Di field trip ini, kami mengunjungi Kampung Wisata Rungkut. Pertama kali kami datang, pemandangannya sudah menarik mata karena banyak tanaman-tanaman di sekitar jalan dan tidak ada sampah sedikitpun. Kampung ini tergolong kampung yang bersih karena itu kampung ini juara 2 pada tahun 2007. Sampah-sampah di Kampung Rungkut dikumpulkan setiap hari Senin dan Kamis. Jenis-jenis pengolahan sampah ada 2, yaitu sampah organic (bahan dapur, sisa makanan, dll) dan anorganik (plastic, dll). Sampah organic akan dijadikan pupuk, sedangkan sampah anorganik akan didaur ulang untuk membuat bebagai macam barang, seperti kotak pensil, tas, topi, sandal, gelang, taplak meja, frame foto dan barang-barang yang lain.
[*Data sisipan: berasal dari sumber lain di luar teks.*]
(* ===== verification/_CoqProject ===== *)
-Q . S2P
Prelude.v
Hoare.v
Timestamps.v
Utf8.v
Model.v
Env.v
Entities.v
Heap.v
Storage.v
Threads.v
Pipeline.v
Transform.v
Cli.v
Mereka menggunakan metode Takakura untuk mengolah sampah-sampah ini. Tempat yang digunakan untuk membuat pupuk ini disebut Keranjang Takakura karena menggunakan metode Takakura. Keranjang ini berlubang-lubang agar ada udara yang masuk dan keluar. Lalu keranjang ini dilapisi dengan kardus agar binatang tidak dapat masuk dan menjaga kelembapan. Setelah itu, bantal sekam ditaruh di dasar keranjangyang berfungsi sebagai tempat tinggal mikrobakteri yang mempercepat pembusukan. Lalu tinggal memasukan sampahn, komposya dan bakteri starter kit. Lalu bagian paling atas ditutup dengan bantal sekam dan dilapisi dengan kain. Setiap hari, kompos harus selalu diaduk agar merata dari atas sampai bawah dan jika ada sampah beru, dimasukkan dan diaduk lagi. Seperti itu. Kondisi kompos tidak boleh terlalu kering atau basah. Jika terlalu kering, tambhkan air.
Sedangkan proses daur ulang plastik, yaitu pertama-tama dipilih plastic yang bagus dan layak didaur ulang, Jika tidak, ya dibuang. Lalu, plastic-plastik tersebut direndam dengan bayclin (pemutih) agar bau dan kuman-kumannya hilang. Setelah itu dikeringkan dan dikelompokkan. Lalu, tinggal deibentuk sesuai model yang diinginkan dan dijahit. Produk-produk yang dihasilkan ini bisa dijual bahkan yang membeli lumayan banyak. Biasanya yang membeli ya pengunjung yang datang. Ada yang dari luar negeri, seperti Jepang, Malaysia, Singapura, dll. Sedangkan yang dari dalam negeri yaitu, Surabaya, Jakarta, Bandung, dll, tapi jika tidak laku juga tidak apa-apa karena bisa dipakai sendiri.
Dampak positifnya yaitu :
- Kampung jadi bersih dari sampah-sampah.
- Kampung tidak bau karena ada cairan yang bisa menghilangkan bau got.
- Jalanan terlihat rapi karena banyak tanaman di pinggir-pinggirnya.
- Membantu perekonomian warga.
- Menambah kemampuan warga.
- Menjadi lebih mandiri.
Sedangkan dampak negatifnya : Membutuhkan tenaga dan waktu yang banyak.
Menurut kelompok kami, pernyataan “Waste is Gold” itu benar karena buktinya dari bahan-bahan yang sehari-hari kita anggap sampah, ternyata bisa menghasilkan bermacam-macam benda yang berguna dan ramah lingkungan. Selain itu, benda-benda tersebut bisa dijual dan menghasilkan uang. Kita harus belajar untuk menghargai hal sekecil apapun karena itu bisa berguna.